The right to operatorship of the Comanche Assets is a valuable asset of the Debtors’ estates and Gavilan intends to vigorously pursue those rights as part of its own sales and restructuring efforts. In fact, the timing of this filing was made sufficiently in advance of the continued hearings on the Operatorship Dispute so as not to jeopardize the trial dates and to protect Gavilan from any potential efforts by Sanchez to further delay the resolution of this matter.”

The Disclosure Statement [Docket No. 373] attached the following exhibits:

  • Exhibit A: The Plan 
  • Exhibit B: The Debtors’ Prepetition Organizational Structure 
  • Exhibit C: Liquidation Analysis 
  • Exhibit D Release Provisions

Key Dates:

  • Voting Record Date: October 26, 2020
  • Conditional Disclosure Statement Hearing: October 26, 2020
  • Plan Supplement Filing Deadline: November 17, 2020
  • Plan Voting Deadline: November 24, 2020
  • Plan Confirmation Objection Deadline: November 27, 2020
  • Combined Hearing: November 30, 2020

Liquidation Analysis (see Exhibit C of Disclosure Statement [Docket No. 373] for notes)

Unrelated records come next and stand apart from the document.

(** * headlines: a Markov-chain phrase generator (generator.go)

    A shallow embedding of the Go package [headlines] and the proofs of its
    specification.  The development follows the source file top-down:

    - the Go runtime notions the package relies on (outcomes of a call,
      fixed-width integers, byte strings and their order, [sort.Search],
      [strings.Split], [strings.Join], [strings.TrimSpace], slices);
    - [index]: the sorted token set with [Add], [Get] and [Find];
    - [processStream]: the line reader and tokenizer;
    - [Chain]: [NewChain], the three build passes, [Build] and [Generate].

    Conventions.  A Go [string] is a sequence of bytes: Rocq's [string]
    (a list of 8-bit [ascii]).  Go compares strings byte-wise, which is
    [String.compare].  A slice is a [list]; its length is a [nat].  An [int]
    is 64 bits wide and an [int32] 32 bits wide; both are integers of [Z]
    and the places where the program converts or may leave the range have
    the wrap-around written out ([int32], [wrap64]).  A call either returns,
    returns an [error], or panics: type [outcome]. *)

From Stdlib Require Import ZArith String Ascii List Lia Sorted.
From Equations Require Import Equations.
From stdpp Require Import gmap strings list sorting.
(** * multivectors.py: the geometric algebra Cl(3,0) on 8-component multivectors

    A shallow embedding of [src/multivectors.py].  A [MultiVector] holds an
    [array.array('d', ...)] of exactly eight IEEE-754 binary64 numbers; they
    are modelled by Rocq's primitive floats, so every definition below runs
    (by [vm_compute]) on the same doubles as the Python code.  Rocq's doubles
    have a single NaN: an equation between two doubles says nothing about the
    sign or the payload of a NaN, which Python's operations can set
    differently; where NaNs can arise, statements say "both are NaN, or the
    same double" ([same_double]).

    Python pieces the module relies on are modelled in [Module Py]:
    exceptions as an error monad, [array] subscripting with negative indices,
    the builtin [sum], the conversion of an [int] operand to a double, and
    the domain error of [math.cos] and [math.sin]. *)

From Stdlib Require Import String ZArith List Bool Lia Floats.
Import ListNotations.

Local Open Scope float_scope.

(** ** The Python runtime, as far as the module uses it *)

Module Py.

(** The exceptions that the modelled operations can raise. *)
Inductive exn : Set := IndexError | TypeError | OverflowError | ValueError.

(** A computation either returns a value or raises. *)
Inductive res (A : Type) : Type :=
| Ret (a : A)
| Raise (e : exn).
Arguments Ret {A} a.
Arguments Raise {A} e.

Definition bind {A B : Type} (r : res A) (k : A -> res B) : res B :=
  match r with
  | Ret a => k a
  | Raise e => Raise e
  end.

Notation "x <- r ;; k" := (bind r (fun x => k))
  (at level 61, r at next level, right associativity).

(** [range(n)]. *)
Definition range (n : nat) : list nat := seq 0 n.
(** A segment [draw_map] has a colour for: no geometry, not a subway
    segment, or a subway segment whose name mentions a line of the table and
    is not a proper part of a line name. *)
Definition paintable (seg : Segment) : Prop :=
  poly seg = [] \/ mode seg <> "SUBWAY" \/
  exists s, name seg = JStr s /\
            Exists (fun kc => infix (fst kc) s = true) SUBWAY_LINE_COLORS /\
            Forall (fun kc => infix s (fst kc) = true -> infix (fst kc) s = true)
                   SUBWAY_LINE_COLORS.

(** ** Further data for the examples *)

(** Preferences of the older format, with a preference and a penalty per
    mode instead of a bias. *)
Definition legacy_prefs : gmap string json :=
  {[ "mode_preference" := JObj {[ "SUBWAY" := JFloat 2 ]};
     "mode_penalty" := JObj {[ "SUBWAY" := JFloat 1; "BUS" := JFloat 3 ]} ]}.

(** A preferences file whose bias has an entry that is not a number. *)
Definition taxi_bias_file : file_state :=
  Holds (JObj {[ "mode_bias" := JObj {[ "TAXI" := JStr "fast" ]} ]}).

Definition thursday_morning : datetime := {| weekday := 3; hour := 8; minute := 29 |}.

(** A subway leg of which only the traffic type is known. *)
Definition bare_subway_leg : gmap string json := {[ "trafficType" := JInt 1 ]}.

(** A bus leg without its lane. *)
Definition laneless_bus_leg : gmap string json :=
  {[ "trafficType" := JInt 2; "sectionTime" := JInt 12; "distance" := JInt 3000 ]}.

Definition drawn_leg (m : string) (n : string) (c : Z) (coords : list (Q * Q)) : Segment :=
  {| mode := m; name := JStr n; distance_m := JInt 0; duration_min := 10;
     crowd := c; best_car := None; poly := coords |}.

(** A bus ride, a walk without geometry, and a ride on line 2 under the
    name the provider gives it. *)
Definition drawn_route : list Segment :=
  [ drawn_leg "BUS" "472" 2 [(37 # 1, 127 # 1); (38 # 1, 127 # 1)];
    drawn_leg "WALK" "도보" 1 [];
    drawn_leg "SUBWAY" "수도권 2호선" 3 [(38 # 1, 127 # 1); (38 # 1, 128 # 1)] ].





(** A machine whose preferences file holds the defaults. *)
Definition fresh_prefs_world : World := world_with (Holds (JObj DEFAULT_PREFS)).

(** ** Proofs *)

Section Facts.

Context `{Builtins}.

Lemma load_prefs_world (w : World) : snd (load_prefs w) = w.
Proof.
  unfold load_prefs. destruct (py_or _ _); reflexivity.
Qed.

Lemma load_prefs_same (w w' : World) (r : outcome (gmap string json)) :
  load_prefs w = (r, w') -> w' = w.
Proof.
  intros E. pose proof (load_prefs_world w) as Hw. rewrite E in Hw. exact Hw.
Qed.

Lemma score_route_unfold (segs : list Segment) (prefs : option (gmap string json))
    (w : World) (stored : gmap string json) :
  load_prefs w = (Ok stored, w) ->
  score_route segs prefs w = (score_with (merged_prefs stored prefs) segs, w).
Proof.
  intros E. unfold score_route, bind, lift. rewrite E. reflexivity.
Qed.

Lemma inject_Z_pred (z : Z) : (inject_Z (z - 1) == inject_Z z - 1)%Q.
Proof.
  unfold Z.sub. rewrite inject_Z_plus, inject_Z_opp. reflexivity.
Qed.




End Facts.

(** Case analysis on the first fallible step of a hypothesis or of the goal. *)
Ltac step_in E :=
  match type of E with
  | context [obind ?o _] =>
      let R := fresh "R" in
      destruct o eqn:R; simpl obind in E; [simpl obind | discriminate E]
  end.

Section Scoring.

Context `{Builtins}.

(** Starting the loop from another score shifts the result and nothing else. *)
Lemma score_loop_shift (p : gmap string json) (bias : json) (cw : Q)
    (segs : list Segment) :
  forall sc sc2 wk a b : Q,
    score_loop p bias cw segs sc wk = Ok (a, b) ->
    exists a2 : Q,
      score_loop p bias cw segs sc2 wk = Ok (a2, b) /\ (a2 - sc2 == a - sc)%Q.
Proof.
  induction segs as [|s rest IH]; intros sc sc2 wk a b E.
  - simpl in *. inversion E; subst. exists sc2. split; [reflexivity | lra].
  - simpl score_loop in *.
    step_in E. step_in E. step_in E.
    simpl obind.
    destruct a2 as [|];
      (eapply IH in E; destruct E as (a2' & E2 & Ha2); exists a2';
       split; [exact E2 | lra]).
Qed.





End Scoring.

Section Doubles.


End Doubles.


Section Selection.

Context `{Builtins}.

Lemma insert_by_score_head (x : scored_route) (l : list scored_route) :
  exists t : list scored_route,
    insert_by_score x l =
    match l with
    | [] => x
    | y :: _ => if Qlt_le_dec (key y) (key x) then y else x
    end :: t.
Proof.
  destruct l as [|y r]; simpl.
  - exists []. reflexivity.
  - unfold key. destruct (Qlt_le_dec (fst (fst y)) (fst (fst x))); eexists; reflexivity.
Qed.

(** The head of the sorted list is the first element of least score. *)
Lemma sort_by_score_head (l : list scored_route) :
  l <> [] ->
  exists (i : nat) (x : scored_route) (t : list scored_route),
    sort_by_score l = x :: t /\
    l !! i = Some x /\
    (forall j y, l !! j = Some y -> (key x <= key y)%Q) /\
    (forall j y, l !! j = Some y -> (j < i)%nat -> (key x < key y)%Q).
Proof.
  induction l as [|a l IH]; [congruence | intros _].
  destruct l as [|b l].
  - exists 0%nat, a, []. simpl. repeat split.
    + intros [|j] y Hj; simpl in Hj; [inversion Hj; subst; lra | discriminate Hj].
    + intros j y _ Hlt. lia.
  - destruct IH as (i & x & t & Es & Hi & Hmin & Hfirst); [congruence |].
    change (sort_by_score (a :: b :: l))
      with (insert_by_score a (sort_by_score (b :: l))).
    rewrite Es.
    destruct (insert_by_score_head a (x :: t)) as (t' & Et). rewrite Et.
    destruct (Qlt_le_dec (key x) (key a)) as [L|L].
    + exists (S i), x, t'. repeat split.
      * exact Hi.
      * intros [|j] y Hj; simpl in Hj.
        -- inversion Hj; subst. lra.
        -- eapply Hmin; exact Hj.
      * intros [|j] y Hj Hlt; simpl in Hj.
        -- inversion Hj; subst. exact L.
        -- eapply Hfirst; [exact Hj | lia].
    + exists 0%nat, a, t'. repeat split.
      * intros [|j] y Hj; simpl in Hj.
        -- inversion Hj; subst. lra.
        -- pose proof (Hmin j y Hj). lra.
      * intros j y _ Hlt. lia.
Qed.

About the Prepetition Debtors

According to the Debtors: "Headquartered in Houston, Texas, Gavilan Resources is a private company established in 2017 in partnership with Blackstone to acquire, develop and produce oil and natural gas assets in the Eagle Ford Shale play in South Texas.

Our foundational acquisition was the $2.2 billion purchase of assets from Anadarko Petroleum in coordination with Sanchez Energy Corporation and we are actively seeking to build our company through the acquisition of operated properties in the Eagle Ford Shale play.  Today, we own approximately 77,000 net acres of leasehold and have current net production of approximately 32,000 barrels of oil equivalent per day.

Our management team has extensive technical expertise and experience efficiently operating at scale in U.S. unconventional shale resource plays in public and private companies."